START Data for analysis

(** * MonitoringApp: a shallow embedding of the sampling loop, the tone and
    colour maps and the button-gesture recogniser of [MonitoringApp.py].

    Conventions of the embedding.
    - Python numbers that the program treats as real quantities (distances in
      cm, frequencies in Hz, potentiometer percentages, colour channels) are
      exact rationals [Q]; rounding of binary floating point is not modelled.
      Results on such numbers are stated up to [Qeq] ([==]).
    - Wall-clock instants read through [time.time()] in the button handler are
      integers counting milliseconds, so [RDM_TIME] is [1000] and [ORD_TIME] is
      [2000]; the unset value [-1] of the parameter [t0] is kept as [-1].
    - A pandas [DataFrame] is a list of column names with a list of rows, each
      row carrying its index label and one cell per column.
    - A Python exception is a value of type [exn]; an operation on a frame
      returns a [result], a statement of [run_mode] an [outcome] that keeps
      the state the exception was raised in. *)

From Stdlib Require Import QArith Qround Lqa ZArith Lia List Bool String Ascii.
From Stdlib Require Import Sorting.Sorted Sorting.Permutation.
Import ListNotations.

Open Scope Q_scope.

(** ** Module constants (lines 69-124 of the source) *)

Definition MIN_DIST : Q := 4.
Definition MAX_DIST : Q := 20.
Definition MIN_FREQ : Q := 100.
Definition MAX_FREQ : Q := 2000.
Definition VIOLET_RATIO : Q := 75 # 100.
Definition DUTY_CYCLE : Q := 10.
Definition BUFFER_SIZE : nat := 250.

(** Python comparisons on numbers, as booleans. *)
Definition Qgtb (x y : Q) : bool := negb (Qle_bool x y).
Definition Qltb (x y : Q) : bool := negb (Qle_bool y x).
Definition Qgeb (x y : Q) : bool := Qle_bool y x.

(** ** [frequency] (lines 194-220)

    [None] is Python's [None].  The inner [if] of the last branch leaves
    [freq] unbound when its test fails; that outcome is [FreqUnbound]. *)

Inductive freq_result : Type :=
| Freq (f : option Q)
| FreqUnbound.

Definition frequency (distance : Q) : freq_result :=
  if Qgtb distance MAX_DIST then Freq None
  else if Qltb distance MIN_DIST then Freq (Some MAX_FREQ)
  else
    let freq_proportion := (distance - MIN_DIST) / (MAX_DIST - MIN_DIST) in
    if Qle_bool distance MAX_DIST && Qgeb distance MIN_DIST
    then Freq (Some (MAX_FREQ - freq_proportion * (MAX_FREQ - MIN_FREQ)))
    else FreqUnbound.

(** Python truthiness of a value that is [None] or a number. *)
Definition truthy (freq : option Q) : bool :=
  match freq with
  | None => false
  | Some f => negb (Qeq_bool f 0)
  end.

Definition is_not_None (freq : option Q) : bool :=
  match freq with
  | None => false
  | Some _ => true
  end.

(** Calls made on the PWM object [buzz]. *)
Inductive buzz_call : Type :=
| ChangeFrequency (f : Q)
| BuzzStart (duty : Q)
| BuzzStop.

(** [buzzer] (lines 223-248): the calls made on [buzz], and the value
    returned.  [guard] is the test applied to [freq] before
    [buzz.ChangeFrequency]; the source uses [truthy]. *)
Definition buzzer_with (guard : option Q -> bool) (distance : Q)
  : option (list buzz_call * option Q) :=
  match frequency distance with
  | FreqUnbound => None
  | Freq freq =>
      let calls :=
        match freq with
        | Some f => if guard freq then [ChangeFrequency f] else []
        | None => []
        end in
      Some (calls ++ [BuzzStart DUTY_CYCLE], freq)
  end.

Definition buzzer := buzzer_with truthy.

(** ** [get_color] (lines 271-320)

    The six tests of the [if]/[elif] chain, in order; [segment] names the
    branch whose body runs, [NoSegment] the fall-through in which [red],
    [green] and [blue] stay unbound. *)

Inductive segment : Type := Seg1 | Seg2 | Seg3 | Seg4 | Seg5 | Seg6 | NoSegment.

Definition color_segment (percent : Q) : segment :=
  if Qle_bool percent (100 * 1 / 6) then Seg1
  else if Qltb (100 * 1 / 6) percent && Qle_bool percent (100 * 2 / 6) then Seg2
  else if Qltb (100 * 2 / 6) percent && Qle_bool percent (100 * 3 / 6) then Seg3
  else if Qltb (100 * 3 / 6) percent && Qle_bool percent (100 * 4 / 6) then Seg4
  else if Qltb (100 * 4 / 6) percent && Qle_bool percent (100 * 5 / 6) then Seg5
  else if Qgtb percent (5 / 6) then Seg6
  else NoSegment.

Definition segment_color (s : segment) (percent : Q) : option (Q * Q * Q) :=
  match s with
  | Seg1 => Some (1, percent / (100 * 1 / 6), 0)
  | Seg2 => Some (1 - (percent - 100 * 1 / 6) / (100 * 1 / 6), 1, 0)
  | Seg3 => Some (0, 1, (percent - 100 * 2 / 6) / (100 * 1 / 6))
  | Seg4 => Some (0, 1 - (percent - 100 * 3 / 6) / (100 * 1 / 6), 1)
  | Seg5 => Some ((percent - 100 * 4 / 6) / (100 * 1 / 6), 0, 1)
  | Seg6 => Some (1, 0, 1 - (percent - 100 * 5 / 6) / (100 * 1 / 6))
  | NoSegment => None
  end.

(** The value of [percent] after the rescaling on line 287. *)
Definition scaled (percent : Q) : Q := percent * VIOLET_RATIO.

Definition get_color (percent : Q) : option (Q * Q * Q) :=
  let percent := scaled percent in
  segment_color (color_segment percent) percent.


Definition in_unit (x : Q) : Prop := 0 <= x <= 1.

Definition rgb_in_unit (c : Q * Q * Q) : Prop :=
  let '(r, g, b) := c in in_unit r /\ in_unit g /\ in_unit b.

(** Python's [int] on a number: truncation toward zero. *)
Definition py_int (x : Q) : Z := Z.quot (Qnum x) (Zpos (Qden x)).

(** Lines 545-547: the channels on the 0-255 scale used for reporting. *)
Definition to_8bit (c : Q * Q * Q) : Z * Z * Z :=
  let '(r, g, b) := c in
  (py_int (r * 255), py_int (g * 255), py_int (b * 255)).

(** Lines 568-571 of [run_mode]: the calls made on [buzz] after a range
    reading, and the value left in [freq]; [guard] is as in [buzzer_with]. *)
Definition tone_update_with (guard : option Q -> bool) (distance : Q)
  : option (list buzz_call * option Q) :=
  match frequency distance with
  | FreqUnbound => None
  | Freq freq =>
      match freq with
      | Some f =>
          if guard freq
          then let f := inject_Z (py_int f) in
               Some ([ChangeFrequency f], Some f)
          else Some ([], freq)
      | None => Some ([], freq)
      end
  end.

Definition tone_update := tone_update_with truthy.

(** ** Operating modes (lines 118-121) and [mode_settings] (lines 323-358) *)

Definition MS_MODE : Z := 1.
Definition RDM_MODE : Z := 2.
Definition ORD_MODE : Z := 3.

Definition mode_settings (cmode : Z) : bool * bool :=
  let monitor := false in
  let record := false in
  let '(monitor, record) :=
    if (cmode =? 1)%Z then (true, false) else (monitor, record) in
  let '(monitor, record) :=
    if (cmode =? 2)%Z then (true, true) else (monitor, record) in
  let '(monitor, record) :=
    if (cmode =? 3)%Z then (false, true) else (monitor, record) in
  (monitor, record).

(** ** The button handler [get_mode] (lines 387-462)

    The handler polls two things: the clock, through [time.time()], and the
    button, through [button.is_pressed].  The button is a signal over
    instants; every clock read returns the current instant and the next read
    comes [tick] milliseconds later.  The shared variable [mode], the
    console and the status LED [regled] are the handler's only outputs. *)

Definition RDM_TIME : Z := 1000.
Definition ORD_TIME : Z := 2000.

Inductive effect : Type :=
| Print (line : string)
| RegledOn
| RegledOff
| RegledBlink.
(** * ssa-names: the in-memory analytics engine of package [namesdata]

    A shallow embedding of [AggregateNames], [RankFromAggregate],
    [NewNameSampler], [Pick], [RandomNameFromAggregateWithTotal] and [Trend]
    (Go package [namesdata]) and the properties of them that the
    specification states; then of the rest of the package ([TopNames],
    [Rank], [RandomName], the loader, [AggregateFromFS],
    [RandomNameFromFS]) and of the year filter of package [cli], with
    further properties read off the code.

    Conventions of the embedding.
    - Go's [int] is the 64-bit two's complement integer: a value is a [Z] and
      every addition the code does is [add64], the sum wrapped into
      [-2^63, 2^63).  Sums named in the theorems are the sums the code
      computes ([sumCounts]); [sumCounts_exact] relates them to the
      mathematical sum when nothing overflows.
    - Go's [string] is a byte string, here [string] (a list of [ascii]).
      [strings.ToUpper] and [strings.TrimSpace] are the two functions of the
      class [Strings]: the program is embedded over them, and every theorem
      holds whatever they do on text that is not ASCII (letters with an upper
      case, white space and invalid UTF-8 beyond the first 128 bytes).  The
      instance [asciiStrings] runs the examples, whose text is ASCII.
      Go's [<] on strings is the byte-wise lexicographic order [String.ltb].
    - Go's [float64] is the kernel's binary64 [float].
    - A Go [map] is a [gmap]; ranging over it visits the entries in an
      arbitrary order, which the model makes explicit where the code ranges
      over a map ([AggregateNames_run]).
    - A function that returns [(value, error)] returns a [result]; a run-time
      panic (index out of range) is the outcome [Panic].
    - The library calls of the loader are modelled by what they return: an
      [fs.FS] by the listing of its root and the lines [bufio.Scanner]
      yields for each file ([FS]); [strconv.Atoi], [strings.Split],
      [strings.HasSuffix], [strings.Contains], [strings.Join] and
      [fmt.Sprintf("%d")] by functions on byte strings. *)

From Stdlib Require Import ZArith String Ascii List Floats Lia.
From stdpp Require Import gmap strings list fin_maps sorting.
Lemma sql_create_model_field_spec self settings_dict m style known_models out p f :
  vendor self = Base ∨ vendor self = PostgreSQL →
  inline_target_exists self known_models f = true →
  ∃ out',
    sql_create_model_field self settings_dict m style known_models (out, p) f
    = Ok (out', record_field self known_models m p f).
Proof.
  intros Hv Hwf.
  unfold sql_create_model_field, record_field, inline_target_exists in *.
  destruct (db_type (connection self) f) as [ct|]; [|eauto].
  destruct (rel f) as [r|] eqn:Hr; simpl; [|eauto].
  rewrite (base_inline_reference self settings_dict f r known_models style Hv Hr)
    by (by intros ->%Is_true_true_2%Is_true_true_1 || (intros H; by rewrite H in Hwf)).
  simpl. destruct (known known_models (to r)); simpl; eauto.
Qed.

Lemma sql_create_model_fold self settings_dict m style known_models fs : ∀ out p,
  vendor self = Base ∨ vendor self = PostgreSQL →
  forallb (inline_target_exists self known_models) fs = true →
  ∃ out',
    foldM (sql_create_model_field self settings_dict m style known_models)
      (out, p) fs
    = Ok (out', foldl (record_field self known_models m) p fs).
Proof.
  induction fs as [|f fs IH]; intros out p Hv Hall; [simpl; eauto|].
  apply andb_prop in Hall as [Hf Hall].
  destruct (sql_create_model_field_spec self settings_dict m style known_models
              out p f Hv Hf) as [out' Hstep].
  rewrite foldM_cons, Hstep. by apply IH.
Qed.

Lemma mapM_ok {A B} (f : A → result B) (l : list A) :
  forallb (λ x, is_ok (f x)) l = true → ∃ ys, mapM f l = Ok ys.
Proof.
  induction l as [|x l IH]; simpl; [eauto|].
  intros [Hx Hl]%andb_prop. destruct (f x); [|done].
  destruct (IH Hl) as [ys ->]. simpl. eauto.
Qed.
(** * Staged ingestion and annotation merge of the factories

    A shallow embedding of [ClinvarFactory], [GnomadFactory],
    [GnomadConstraintFactory] and of the gnomAD constraint reader, with the
    relational store, the task broker and the Python object memory as one
    explicit state threaded through a state-and-exception monad. *)

From stdpp Require Import gmap strings list fin_maps pretty.

Set Warnings "-register-all".
Open Scope string_scope.

(** ** JSON documents

    Metadata payloads and node documents are Python dicts holding
    JSON-serialisable values; two dicts are equal when they have the same
    keys with equal values, which is equality of [gmap]s. *)

Inductive json :=
  | JNull
  | JBool (b : bool)
  | JNum (z : Z)
  | JStr (s : string)
  | JArr (l : list json)
  | JObj (m : gmap string json).

Global Instance json_eq_dec : EqDecision json.
Proof.
  refine (fix go (x y : json) {struct x} : Decision (x = y) :=
    let _ : EqDecision json := @go in
    match x, y with
    | JNull, JNull => left _
    | JBool a, JBool b => cast_if (decide (a = b))
    | JNum a, JNum b => cast_if (decide (a = b))
    | JStr a, JStr b => cast_if (decide (a = b))
    | JArr a, JArr b => cast_if (decide (a = b))
    | JObj a, JObj b => cast_if (decide (a = b))
    | _, _ => right _
    end); abstract congruence.
Defined.

(** [str(self.pk)]: the decimal rendering of a primary key. *)
Definition str (pk : N) : string := pretty pk.

(** ** Exceptions *)

Inductive exn :=
  | DoesNotExist
  | MultipleObjectsReturned
  | IntegrityError
  | ValidationError
  | KeyError (key : string)
  | TypeError
  | ValueError
  | ReferenceError.

Global Instance exn_eq_dec : EqDecision exn.
Proof. solve_decision. Defined.

(** ** Rows of the relational store *)

Record Region := mkRegion {
  region_pk : N;
  region_assembly : string;
  region_seqid : string;
  region_factory : N;
  region_aliases : list string }.
(** * ALL-STAR BOT: moderation core

    A shallow embedding of the decision-making core of the bot: the
    database accessors ([Database.js]), the authorization, cooldown and
    validation middleware, the detection modules (AntiVirtex, AntiToxic,
    AntiLink, AntiSpam, GeoRestriction), the defense engine, the command
    dispatcher ([CommandManager.execute]) and the group join handler;
    further the message handler, the maintenance routines of the cooldown
    middleware and of the spam tracker, the command registry, and the
    owner commands [warn] and [blacklist].

    Conventions.
    - JavaScript strings that are inspected character by character (message
      bodies) are lists of UTF-16 code units ([jsString]); identifiers (JIDs,
      phone numbers, command names) are [string].
    - [Date.now()] is an explicit argument [now : Z] (milliseconds).
    - Mutable singletons ([db], [antiSpam.messageTracker],
      [cooldownMiddleware.globalCooldowns], the [lastIndex] of the stored
      global regular expressions) are fields of one explicit [World].
    - Calls to the transport ([bot.sendMessage], [bot.deleteMessage],
      [bot.kickParticipant]) are appended to [outbox] in call order; whether
      the socket accepts a call is decided by the [sockOk] oracle of the bot.
    - Log lines are not modelled; writes to the LowDB file always succeed. *)

From Stdlib Require Import ZArith Lia Ascii String.
From stdpp Require Import gmap strings list sorting.

(** ** JavaScript values *)

(** A message body: a sequence of UTF-16 code units. *)
Abbreviation jsString := (list Z).

(** [jid.split('@')[0]]: the part of a JID before the first [@]. *)
Fixpoint jidNumber (jid : string) : string :=
  match jid with
  | EmptyString => EmptyString
  | String c rest =>
      if Ascii.eqb c "@"%char then EmptyString else String c (jidNumber rest)
  end.

(** [list.includes(x)] on identifiers. *)
Definition includes (l : list string) (x : string) : bool :=
  bool_decide (x ∈ l).
Lemma validate_reports (f : NumericField) (s : Settings) :
  outside_range f s -> In (violation f) (Options.validateSettings s).
Proof.
  intros (v & Hv & Hout). unfold Options.validateSettings.
  destruct f; simpl in Hv, Hout; rewrite Hv;
    match goal with
    | |- context [Options.violates ?r (Some v)] =>
        rewrite (violates_outside r _ _ v eq_refl eq_refl Hout)
    end;
    simpl violation;
    repeat first [ apply In_push_if_new | apply In_push_if_old ].
Qed.

Lemma save_rejected (f : Options.Form) (available : bool) (now : Z) (w : Background.World) :
  Options.validateSettings (Options.readForm f) <> [] ->
  Options.saveSettings f available now w =
    (w, Options.mkNotification
          ("Validation errors: " ++ Options.join (Options.validateSettings (Options.readForm f)))
          Options.error).
Proof.
  intros H. unfold Options.saveSettings.
  destruct (Options.validateSettings (Options.readForm f)) as [|e errors]; [congruence|].
  reflexivity.
Qed.

(** C6. [validateSettings] returns the empty list for the default record;
    for every record in which a numeric field holds a number below the lower
    or above the upper bound of its documented range, the returned list
    contains the violation of that field, so it is not empty; and
    [saveSettings] on a form whose record is rejected returns the world as it
    was (no write to the store, no message to the background, no change of
    alarms) together with an error notification. *)
Theorem validateSettings_rejects_out_of_range :
  Options.validateSettings DEFAULT_SETTINGS = [] /\
  (forall (f : NumericField) (s : Settings),
      outside_range f s ->
      In (violation f) (Options.validateSettings s) /\
      Options.validateSettings s <> []) /\
  (forall (f : NumericField) (form : Options.Form) (available : bool) (now : Z)
          (w : Background.World),
      outside_range f (Options.readForm form) ->
      fst (Options.saveSettings form available now w) = w /\
      Options.notification_type (snd (Options.saveSettings form available now w))
        = Options.error).
Proof.
  split; [reflexivity|]. split.
  - intros f s H. pose proof (validate_reports f s H) as Hin.
    split; [exact Hin|]. intros Hnil. rewrite Hnil in Hin. exact Hin.
  - intros f form available now w H.
    pose proof (validate_reports f _ H) as Hin.
    rewrite save_rejected; [split; reflexivity|].
    intros Hnil. rewrite Hnil in Hin. exact Hin.
Qed.

(** A sensitivity of 2.5 is reported, and saving it changes nothing. *)
Lemma validateSettings_sensitivity_witness :
  In Options.msg_sensitivity
     (Options.validateSettings (Options.readForm (form_with_sensitivity (Fin 2.5)))) /\
  fst (Options.saveSettings (form_with_sensitivity (Fin 2.5)) true 1000 installed) = installed.
Proof.
  destruct validateSettings_rejects_out_of_range as (_ & Hv & Hs).
  assert (Hout : outside_range FSensitivity
                   (Options.readForm (form_with_sensitivity (Fin 2.5)))).
  { exists (Fin 2.5). split; [reflexivity|]. right. constructor. reflexivity. }
  split.
  - exact (proj1 (Hv FSensitivity _ Hout)).
  - exact (proj1 (Hs FSensitivity _ true 1000 installed Hout)).
Defined.

Lemma push_if_nil (c : bool) (m : string) (errors : list string) :
  Options.push_if c m errors = [] -> c = false /\ errors = [].
Proof.
  unfold Options.push_if. destruct c; intros H; [|now split].
  destruct errors; discriminate H.
Qed.

Lemma validate_nil_within (s : Settings) (f : NumericField) (q : Q) :
  Options.validateSettings s = [] ->
  field_value f s = Some (Fin q) ->
  within_range f s.
Proof.
  unfold Options.validateSettings. intros H Hq.
  apply push_if_nil in H as [H5 H]. apply push_if_nil in H as [H4 H].
  apply push_if_nil in H as [H3 H]. apply push_if_nil in H as [H2 H].
  apply push_if_nil in H as [H1 _].
  exists q. split; [exact Hq|].
  destruct f; simpl in Hq |- *;
    match goal with
    | Hv : Options.violates _ ?x = false, Hx : ?x = Some (Fin q) |- _ =>
        rewrite Hx in Hv; apply orb_false_iff in Hv as [Hlo Hhi];
        apply Qltb_ge in Hlo; apply Qltb_ge in Hhi; split; assumption
    end.
Qed.

(** A record without any numeric field passes validation: a comparison with
    [undefined] is false. *)
Lemma validate_empty_record : Options.validateSettings emptySettings = [].
Proof. reflexivity. Qed.

(** ** What reaches the store *)

Lemma update_stores_payload (now : Z) (payload : Settings) (w : Background.World) :
  stored_settings (Background.storage (after now (SettingsUpdate payload) w)) = Some payload.
Proof.
  unfold after. simpl.
  unfold Background.ensureProximitySampling, Background.ensureBreakTickAlarm,
    Background.ensureOffscreenDocument.
  repeat match goal with
         | |- context [if ?c then _ else _] => destruct c; simpl
         end; reflexivity.
Qed.

Lemma validate_nil_not_outside (s : Settings) (f : NumericField) :
  Options.validateSettings s = [] -> ~ outside_range f s.
Proof.
  intros Hnil Hout. apply validate_reports in Hout. rewrite Hnil in Hout. exact Hout.
Qed.

(** The popup, evaluated. After installation the store holds the complete
    default record. One change of the popup's proximity toggle replaces it by
    the record whose only property is [proximityEnabled]: the stored record
    is not complete and none of its numeric fields is within range; with the
    master switch gone, every later tick returns at its first guard and the
    status query answers a remaining time that is not a number. *)
Lemma popup_toggle_stores_partial_record :
  stored_settings (Background.storage installed) = Some DEFAULT_SETTINGS /\
  complete DEFAULT_SETTINGS = true /\
  let partial := mkSettings None None None (Some false) None None None None None None in
  let w1 := Popup.toggleProximity false true 1000 installed in
  stored_settings (Background.storage w1) = Some partial /\
  complete partial = false /\
  (forall f, ~ within_range f partial) /\
  (forall now state, Background.handleBreakTick now state w1 = w1) /\
  snd (Background.onMessage 2000 RequestStatus w1) = StatusResponse 0 NaN false partial.
Proof.
  split; [reflexivity|]. split; [reflexivity|].
  intros partial w1.
  split; [reflexivity|]. split; [reflexivity|]. split.
  { intros f (q & Hq & _). destruct f; discriminate Hq. }
  split; [intros now state; reflexivity|].
  reflexivity.
Qed.

(** C5, as it is written, on a settings.update message: a complete record
    with sensitivity 2.5, which is above the documented range, is stored by
    the background as it comes. *)
Lemma background_update_stores_out_of_range :
  let bad := Options.readForm (form_with_sensitivity (Fin 2.5)) in
  complete bad = true /\
  outside_range FSensitivity bad /\
  stored_settings (Background.storage (after 1000 (SettingsUpdate bad) installed)) = Some bad.
Proof.
  intros bad. split; [reflexivity|]. split.
  - exists (Fin 2.5). split; [reflexivity|]. right. constructor. reflexivity.
  - apply update_stores_payload.
Qed.

(** C5, amended. A save on the options page either changes nothing, which
    is what happens whenever a numeric field of the form is below its lower
    or above its upper bound, or stores the whole record read from the form,
    which is complete and has no numeric field below its lower or above its
    upper bound, every finite one lying within its range. The background's
    settings.update handler replaces the stored record by the payload it is
    given, whatever the payload is. *)
Theorem options_save_stores_validated_records :
  (forall (form : Options.Form) (available : bool) (now : Z) (w : Background.World),
      let w' := fst (Options.saveSettings form available now w) in
      w' = w \/
      (stored_settings (Background.storage w') = Some (Options.readForm form) /\
       complete (Options.readForm form) = true /\
       (forall f, ~ outside_range f (Options.readForm form)) /\
       (forall f q, field_value f (Options.readForm form) = Some (Fin q) ->
                    within_range f (Options.readForm form)))) /\
  (forall (form : Options.Form) (available : bool) (now : Z) (w : Background.World) f,
      outside_range f (Options.readForm form) ->
      fst (Options.saveSettings form available now w) = w) /\
  (forall (now : Z) (payload : Settings) (w : Background.World),
      stored_settings (Background.storage (after now (SettingsUpdate payload) w))
      = Some payload).
Proof.
  split; [|split].
  - intros form available now w. unfold Options.saveSettings.
    destruct (Options.validateSettings (Options.readForm form)) as [|e errors] eqn:Hv.
    + right. cbn [fst length Z.of_nat Z.ltb Z.compare]. split; [|split; [|split]].
      * unfold Options.sendToBackground. destruct available; [|reflexivity].
        apply (update_stores_payload now).
      * reflexivity.
      * intros f. now apply validate_nil_not_outside.
      * intros f q Hq. now apply (validate_nil_within _ f q).
    + left. reflexivity.
  - intros form available now w f Hout. rewrite save_rejected; [reflexivity|].
    intros Hnil. now apply (validate_nil_not_outside _ f Hnil).
  - intros now payload w. apply update_stores_payload.
Qed.

(** Saving the default form with sensitivity 1.8 stores that record, and
    its sensitivity is within range. *)
Lemma options_save_witness :
  let form := form_with_sensitivity (Fin 1.8) in
  let w' := fst (Options.saveSettings form true 1000 installed) in
  stored_settings (Background.storage w') = Some (Options.readForm form) /\
  within_range FSensitivity (Options.readForm form).
Proof.
  intros form w'.
  destruct options_save_stores_validated_records as (Hsave & _ & _).
  destruct (Hsave form true 1000 installed) as [Hsame | (Hst & _ & _ & Hin)].
  - exfalso. apply (f_equal (fun w => stored_settings (Background.storage w))) in Hsame.
    vm_compute in Hsame. discriminate Hsame.
  - split; [exact Hst|]. apply (Hin FSensitivity 1.8%Q). reflexivity.
Defined.

(** ** Face-size estimation *)

Lemma gtb_ofZ (a b : Z) : JsNum.gtb (ofZ a) (ofZ b) = (b <? a).
Proof. unfold JsNum.gtb. apply ltb_ofZ. Qed.

Lemma gtb_abs_sub_ofZ (r g k : Z) :
  JsNum.gtb (JsNum.abs (JsNum.sub (ofZ r) (ofZ g))) (ofZ k) = (k <? Z.abs (r - g)).
Proof.
  unfold JsNum.gtb, JsNum.ofZ, JsNum.sub, JsNum.ltb, JsNum.Qltb. simpl.
  rewrite !Z.mul_1_r. f_equal.
Qed.

Lemma is_skin_ofZ (r g b : Z) :
  Offscreen.is_skin (ofZ r) (ofZ g) (ofZ b) = skin_rule_b r g b.
Proof.
  unfold Offscreen.is_skin, skin_rule_b.
  change (Fin 60) with (ofZ 60). change (Fin 20) with (ofZ 20).
  change (Fin 10) with (ofZ 10). change (Fin 5) with (ofZ 5).
  now rewrite !gtb_ofZ, gtb_abs_sub_ofZ.
Qed.

Lemma strict_is_skin_ofZ (r g b : Z) :
  OffscreenDirect.is_skin (ofZ r) (ofZ g) (ofZ b) = strict_skin_rule_b r g b.
Proof.
  unfold OffscreenDirect.is_skin, strict_skin_rule_b.
  change (Fin 95) with (ofZ 95). change (Fin 40) with (ofZ 40).
  change (Fin 20) with (ofZ 20). change (Fin 15) with (ofZ 15).
  now rewrite !gtb_ofZ, gtb_abs_sub_ofZ.
Qed.

Lemma skin_rule_b_spec (r g b : Z) : skin_rule_b r g b = true <-> skin_rule r g b.
Proof.
  unfold skin_rule_b, skin_rule. rewrite !andb_true_iff, !Z.ltb_lt. lia.
Qed.

Lemma strict_skin_rule_b_spec (r g b : Z) :
  strict_skin_rule_b r g b = true <-> strict_skin_rule r g b.
Proof.
  unfold strict_skin_rule_b, strict_skin_rule. rewrite !andb_true_iff, !Z.ltb_lt. lia.
Qed.

(** A test that fails as soon as one channel is [undefined] agrees, on the
    bytes of a buffer, with the rule it computes on integers. *)
Section Loop.

Variable skin : num -> num -> num -> bool.
Variable rule : Z -> Z -> Z -> bool.

Hypothesis skin_rule_agree : forall r g b, skin (ofZ r) (ofZ g) (ofZ b) = rule r g b.
Hypothesis skin_nan_r : forall g b, skin NaN g b = false.
Hypothesis skin_nan_g : forall r b, skin r NaN b = false.
Hypothesis skin_nan_b : forall r g, skin r g NaN = false.

Lemma skin_channels (data : list Z) (i : nat) :
  skin (channel data i) (channel data (i + 1)) (channel data (i + 2))
  = pixel_satisfies rule data i.
Proof.
  unfold channel, pixel_satisfies.
  destruct (nth_error data i) as [r|]; simpl; [|apply skin_nan_r].
  destruct (nth_error data (i + 1)) as [g|]; simpl; [|apply skin_nan_g].
  destruct (nth_error data (i + 2)) as [b|]; simpl; [|apply skin_nan_b].
  apply skin_rule_agree.
Qed.

Lemma offset_in_range (n k : nat) : (k < (n + 15) / 16 <-> 16 * k < n)%nat.
Proof.
  pose proof (Nat.div_mod_eq (n + 15) 16) as E.
  pose proof (Nat.mod_upper_bound (n + 15) 16 ltac:(lia)) as B.
  lia.
Qed.

(** The loop started at the [k]-th sampled offset with enough fuel adds to
    its counters what the remaining sampled offsets contribute. *)
Lemma estimate_loop_from (data : list Z) (d : nat) :
  forall (k fuel : nat) (skinPixels totalPixels : Z),
    (k + d = (length data + 15) / 16)%nat ->
    (d <= fuel)%nat ->
    estimate_loop skin fuel data (16 * k) skinPixels totalPixels =
      (skinPixels +
         Z.of_nat (length (List.filter (pixel_satisfies rule data)
                                  (map (fun j => 16 * j)%nat (seq k d)))),
       totalPixels + Z.of_nat d).
Proof.
  induction d as [|d IH]; intros k fuel sk tot Hk Hfuel.
  - cbn [seq map List.filter length]. rewrite !Z.add_0_r.
    destruct fuel as [|fuel]; [reflexivity|]. cbn [estimate_loop].
    assert (H : ~ (16 * k < length data)%nat) by (rewrite <- offset_in_range; lia).
    apply Nat.ltb_nlt in H. now rewrite H.
  - destruct fuel as [|fuel]; [lia|].
    assert (H : (16 * k < length data)%nat) by (apply offset_in_range; lia).
    apply Nat.ltb_lt in H.
    cbn [estimate_loop]. rewrite H. cbv zeta.
    rewrite skin_channels.
    replace (16 * k + 16)%nat with (16 * S k)%nat by lia.
    rewrite IH by lia.
    cbn [seq map List.filter].
    destruct (pixel_satisfies rule data (16 * k)); cbn [length]; f_equal; lia.
Qed.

END Data for analysis

### What to work on
Going back to the entries above, set down exactly the lines that begin at the one with "Definition truthy (freq" and end at the one with "else if Qltb (100 * 3", both included, and nothing else.

### Result of this task
Definition truthy (freq : option Q) : bool :=
  match freq with
  | None => false
  | Some f => negb (Qeq_bool f 0)
  end.

Definition is_not_None (freq : option Q) : bool :=
  match freq with
  | None => false
  | Some _ => true
  end.

(** Calls made on the PWM object [buzz]. *)
Inductive buzz_call : Type :=
| ChangeFrequency (f : Q)
| BuzzStart (duty : Q)
| BuzzStop.

(** [buzzer] (lines 223-248): the calls made on [buzz], and the value
    returned.  [guard] is the test applied to [freq] before
    [buzz.ChangeFrequency]; the source uses [truthy]. *)
Definition buzzer_with (guard : option Q -> bool) (distance : Q)
  : option (list buzz_call * option Q) :=
  match frequency distance with
  | FreqUnbound => None
  | Freq freq =>
      let calls :=
        match freq with
        | Some f => if guard freq then [ChangeFrequency f] else []
        | None => []
        end in
      Some (calls ++ [BuzzStart DUTY_CYCLE], freq)
  end.

Definition buzzer := buzzer_with truthy.

(** ** [get_color] (lines 271-320)

    The six tests of the [if]/[elif] chain, in order; [segment] names the
    branch whose body runs, [NoSegment] the fall-through in which [red],
    [green] and [blue] stay unbound. *)

Inductive segment : Type := Seg1 | Seg2 | Seg3 | Seg4 | Seg5 | Seg6 | NoSegment.

Definition color_segment (percent : Q) : segment :=
  if Qle_bool percent (100 * 1 / 6) then Seg1
  else if Qltb (100 * 1 / 6) percent && Qle_bool percent (100 * 2 / 6) then Seg2
  else if Qltb (100 * 2 / 6) percent && Qle_bool percent (100 * 3 / 6) then Seg3
  else if Qltb (100 * 3 / 6) percent && Qle_bool percent (100 * 4 / 6) then Seg4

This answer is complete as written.